(* ===== verification/CommitAuthority.v ===== *)
(** * Commit authority (backend/design_kernel/commit_authority.py)

    The issuer of single-use commit capabilities and the verifier that the
    kernel holds: one shared state, whose methods are computations.  The
    readings of the clock, the bytes that [secrets] draws and the identity of
    the token object are arguments; the lock makes each method atomic. *)
From S2P Require Import Prelude PyStr PyDict Json Sha256 DateTime Models Canonical Effect KernelText.

Local Open Scope string_scope.

Definition COMMIT_AUTHORIZATION_SCOPE : string := "canonical-design-commit".
Definition COMMIT_AUTHORIZATION_VERSION : Z := 2.
Definition authorization_domain : string := "flux-clone-kernel-commit-authorization-v2".
Definition commands_domain : string := "flux-clone-kernel-commit-command-hashes-v1".
Definition seal_domain : bytes := (utf8 "flux-clone-kernel-commit-authorization-seal-v2" ++ [0%N])%list.
Definition authorization_id_prefix : string := "commit-authorization-".

Definition invalid (msg : string) : exn := Exn InvalidCommitAuthorization msg.
Definition expired (msg : string) : exn := Exn ExpiredCommitAuthorization msg.

(** ** Checks *)

Definition require_identifier (value label : string) : result unit :=
  raise_if (bad_id value) (invariant_err (label +:+ " must be a canonical non-empty identifier")).

Definition normalize_time (value : datetime) (label : string) : result datetime :=
  raise_if (naive value) (invariant_err (label +:+ " must be an exact timezone-aware datetime")) ;;;
  match dt_to_utc value with
  | Some normalized => Ok normalized
  | None => Err (Exn OverflowError "date value out of range")
  end.

Definition require_utc_time (value : datetime) (label : string) : result datetime :=
  let* normalized := normalize_time value label in
  raise_if (negb (bool_decide (value = normalized))) (invariant_err (label +:+ " must be canonical UTC")) ;;;
  Ok normalized.
Definition check_utc_time (value : datetime) (label : string) : result unit :=
  let* _ := require_utc_time value label in Ok tt.

Definition time_text (value : datetime) : result string :=
  let* v := require_utc_time value "authorization timestamp" in
  Ok (py_replace "+00:00" "Z" (isoformat true v)).

(** [hmac.compare_digest(a, b)] as a guard *)
Definition require_same (a b : string) (e : exn) : result unit :=
  let* same := compare_digest a b in raise_if (negb same) e.

(** [commit_command_hashes_digest(command_hashes)] *)
Definition command_hashes_digest_of (command_hashes : list string) : result string :=
  raise_if (bool_decide (command_hashes = []))
    (invariant_err "commit authorization requires ordered command hashes") ;;;
  forM_ (fun command_hash => require_sha256 command_hash "commit authorization command hash") command_hashes ;;;
  stable_hash (py command_hashes) commands_domain.

(** ** Release approvals

    The public record and the private copy in the registry have the same
    fields and the same checks. *)

Module ReleaseApproval.
Record t := mk {
  approval_id : string;
  run_id : string;
  kind : string;
  subject_digest : string;
  approval_digest : string;
  principal : string;
  decided_at : datetime;
  expires_at : option datetime;
  verification_report_hash : string;
  verified_preview_digest : string;
  commit_gate_passed : bool;
}.
#[global] Instance eq_dec : EqDecision t.
Proof. solve_decision. Defined.

Definition new (self : t) : result t :=
  require_identifier (approval_id self) "release approval ID" ;;;
  require_identifier (run_id self) "release approval run ID" ;;;
  require_identifier (kind self) "release approval kind" ;;;
  raise_if (negb (bool_decide (kind self = "release")))
    (invariant_err "commit authority accepts release approvals only") ;;;
  require_sha256 (subject_digest self) "release approval subject digest" ;;;
  require_sha256 (approval_digest self) "release approval digest" ;;;
  require_identifier (principal self) "release approval principal" ;;;
  check_utc_time (decided_at self) "release approval decision time" ;;;
  if_some (expires_at self) (fun expires_at =>
    let* expiry := require_utc_time expires_at "release approval expiry" in
    raise_if (dt_le expiry (decided_at self)) (invariant_err "release approval expiry must follow its decision")) ;;;
  require_sha256 (verification_report_hash self) "release approval verification report hash" ;;;
  require_sha256 (verified_preview_digest self) "release approval verified preview digest" ;;;
  raise_if (negb (commit_gate_passed self)) (invariant_err "release approval requires a passing commit gate") ;;;
  Ok self.

(** [_snapshot_release_approval(approval)] *)
Definition snapshot (approval : t) : result t :=
  let rejected _ := Err (invalid "release approval values are missing or not canonical") in
  catch (catch (new approval) ValueError rejected) TypeError rejected.
End ReleaseApproval.

(** ** Authorizations *)

(** The values of a [CommitAuthorization] and of [CommitAuthorizationClaims]. *)
Module Authorization.
Record t := mk {
  scope : string;
  version : Z;
  key_id : string;
  authorization_id : string;
  project_id : string;
  base_revision : string;
  head_revision : string;
  transaction_id : string;
  command_hashes : list string;
  command_hashes_digest : string;
  preview_digest : string;
  prospective_graph_sha256 : string;
  verification_report_hash : string;
  verified_preview_digest : string;
  commit_gate_passed : bool;
  release_subject_digest : string;
  human_approval_id : string;
  human_approval_run_id : string;
  human_approval_kind : string;
  human_approval_digest : string;
  human_approval_principal : string;
  human_approval_decided_at : datetime;
  human_approval_expires_at : option datetime;
  issued_at : datetime;
  expires_at : datetime;
  nonce : string;
  authorization_digest : string;
  seal : string;
}.
#[global] Instance settable : Settable t := fun x =>
  mk (scope x) (version x) (key_id x) (authorization_id x) (project_id x) (base_revision x) (head_revision x)
    (transaction_id x) (command_hashes x) (command_hashes_digest x) (preview_digest x) (prospective_graph_sha256 x)
    (verification_report_hash x) (verified_preview_digest x) (commit_gate_passed x) (release_subject_digest x)
    (human_approval_id x) (human_approval_run_id x) (human_approval_kind x) (human_approval_digest x)
    (human_approval_principal x) (human_approval_decided_at x) (human_approval_expires_at x) (issued_at x)
    (expires_at x) (nonce x) (authorization_digest x) (seal x).
#[global] Instance eq_dec : EqDecision t.
Proof. solve_decision. Defined.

Exercise: Copy out the data exactly as it stands, leaving nothing out.

Response:
(* ===== verification/CommitAuthority.v ===== *)
(** * Commit authority (backend/design_kernel/commit_authority.py)

    The issuer of single-use commit capabilities and the verifier that the
    kernel holds: one shared state, whose methods are computations.  The
    readings of the clock, the bytes that [secrets] draws and the identity of
    the token object are arguments; the lock makes each method atomic. *)
From S2P Require Import Prelude PyStr PyDict Json Sha256 DateTime Models Canonical Effect KernelText.

Local Open Scope string_scope.

Definition COMMIT_AUTHORIZATION_SCOPE : string := "canonical-design-commit".
Definition COMMIT_AUTHORIZATION_VERSION : Z := 2.
Definition authorization_domain : string := "flux-clone-kernel-commit-authorization-v2".
Definition commands_domain : string := "flux-clone-kernel-commit-command-hashes-v1".
Definition seal_domain : bytes := (utf8 "flux-clone-kernel-commit-authorization-seal-v2" ++ [0%N])%list.
Definition authorization_id_prefix : string := "commit-authorization-".

Definition invalid (msg : string) : exn := Exn InvalidCommitAuthorization msg.
Definition expired (msg : string) : exn := Exn ExpiredCommitAuthorization msg.

(** ** Checks *)

Definition require_identifier (value label : string) : result unit :=
  raise_if (bad_id value) (invariant_err (label +:+ " must be a canonical non-empty identifier")).

Definition normalize_time (value : datetime) (label : string) : result datetime :=
  raise_if (naive value) (invariant_err (label +:+ " must be an exact timezone-aware datetime")) ;;;
  match dt_to_utc value with
  | Some normalized => Ok normalized
  | None => Err (Exn OverflowError "date value out of range")
  end.

Definition require_utc_time (value : datetime) (label : string) : result datetime :=
  let* normalized := normalize_time value label in
  raise_if (negb (bool_decide (value = normalized))) (invariant_err (label +:+ " must be canonical UTC")) ;;;
  Ok normalized.
Definition check_utc_time (value : datetime) (label : string) : result unit :=
  let* _ := require_utc_time value label in Ok tt.

Definition time_text (value : datetime) : result string :=
  let* v := require_utc_time value "authorization timestamp" in
  Ok (py_replace "+00:00" "Z" (isoformat true v)).

(** [hmac.compare_digest(a, b)] as a guard *)
Definition require_same (a b : string) (e : exn) : result unit :=
  let* same := compare_digest a b in raise_if (negb same) e.

(** [commit_command_hashes_digest(command_hashes)] *)
Definition command_hashes_digest_of (command_hashes : list string) : result string :=
  raise_if (bool_decide (command_hashes = []))
    (invariant_err "commit authorization requires ordered command hashes") ;;;
  forM_ (fun command_hash => require_sha256 command_hash "commit authorization command hash") command_hashes ;;;
  stable_hash (py command_hashes) commands_domain.

(** ** Release approvals

    The public record and the private copy in the registry have the same
    fields and the same checks. *)

Module ReleaseApproval.
Record t := mk {
  approval_id : string;
  run_id : string;
  kind : string;
  subject_digest : string;
  approval_digest : string;
  principal : string;
  decided_at : datetime;
  expires_at : option datetime;
  verification_report_hash : string;
  verified_preview_digest : string;
  commit_gate_passed : bool;
}.
#[global] Instance eq_dec : EqDecision t.
Proof. solve_decision. Defined.

Definition new (self : t) : result t :=
  require_identifier (approval_id self) "release approval ID" ;;;
  require_identifier (run_id self) "release approval run ID" ;;;
  require_identifier (kind self) "release approval kind" ;;;
  raise_if (negb (bool_decide (kind self = "release")))
    (invariant_err "commit authority accepts release approvals only") ;;;
  require_sha256 (subject_digest self) "release approval subject digest" ;;;
  require_sha256 (approval_digest self) "release approval digest" ;;;
  require_identifier (principal self) "release approval principal" ;;;
  check_utc_time (decided_at self) "release approval decision time" ;;;
  if_some (expires_at self) (fun expires_at =>
    let* expiry := require_utc_time expires_at "release approval expiry" in
    raise_if (dt_le expiry (decided_at self)) (invariant_err "release approval expiry must follow its decision")) ;;;
  require_sha256 (verification_report_hash self) "release approval verification report hash" ;;;
  require_sha256 (verified_preview_digest self) "release approval verified preview digest" ;;;
  raise_if (negb (commit_gate_passed self)) (invariant_err "release approval requires a passing commit gate") ;;;
  Ok self.

(** [_snapshot_release_approval(approval)] *)
Definition snapshot (approval : t) : result t :=
  let rejected _ := Err (invalid "release approval values are missing or not canonical") in
  catch (catch (new approval) ValueError rejected) TypeError rejected.
End ReleaseApproval.

(** ** Authorizations *)

(** The values of a [CommitAuthorization] and of [CommitAuthorizationClaims]. *)
Module Authorization.
Record t := mk {
  scope : string;
  version : Z;
  key_id : string;
  authorization_id : string;
  project_id : string;
  base_revision : string;
  head_revision : string;
  transaction_id : string;
  command_hashes : list string;
  command_hashes_digest : string;
  preview_digest : string;
  prospective_graph_sha256 : string;
  verification_report_hash : string;
  verified_preview_digest : string;
  commit_gate_passed : bool;
  release_subject_digest : string;
  human_approval_id : string;
  human_approval_run_id : string;
  human_approval_kind : string;
  human_approval_digest : string;
  human_approval_principal : string;
  human_approval_decided_at : datetime;
  human_approval_expires_at : option datetime;
  issued_at : datetime;
  expires_at : datetime;
  nonce : string;
  authorization_digest : string;
  seal : string;
}.
#[global] Instance settable : Settable t := fun x =>
  mk (scope x) (version x) (key_id x) (authorization_id x) (project_id x) (base_revision x) (head_revision x)
    (transaction_id x) (command_hashes x) (command_hashes_digest x) (preview_digest x) (prospective_graph_sha256 x)
    (verification_report_hash x) (verified_preview_digest x) (commit_gate_passed x) (release_subject_digest x)
    (human_approval_id x) (human_approval_run_id x) (human_approval_kind x) (human_approval_digest x)
    (human_approval_principal x) (human_approval_decided_at x) (human_approval_expires_at x) (issued_at x)
    (expires_at x) (nonce x) (authorization_digest x) (seal x).
#[global] Instance eq_dec : EqDecision t.
Proof. solve_decision. Defined.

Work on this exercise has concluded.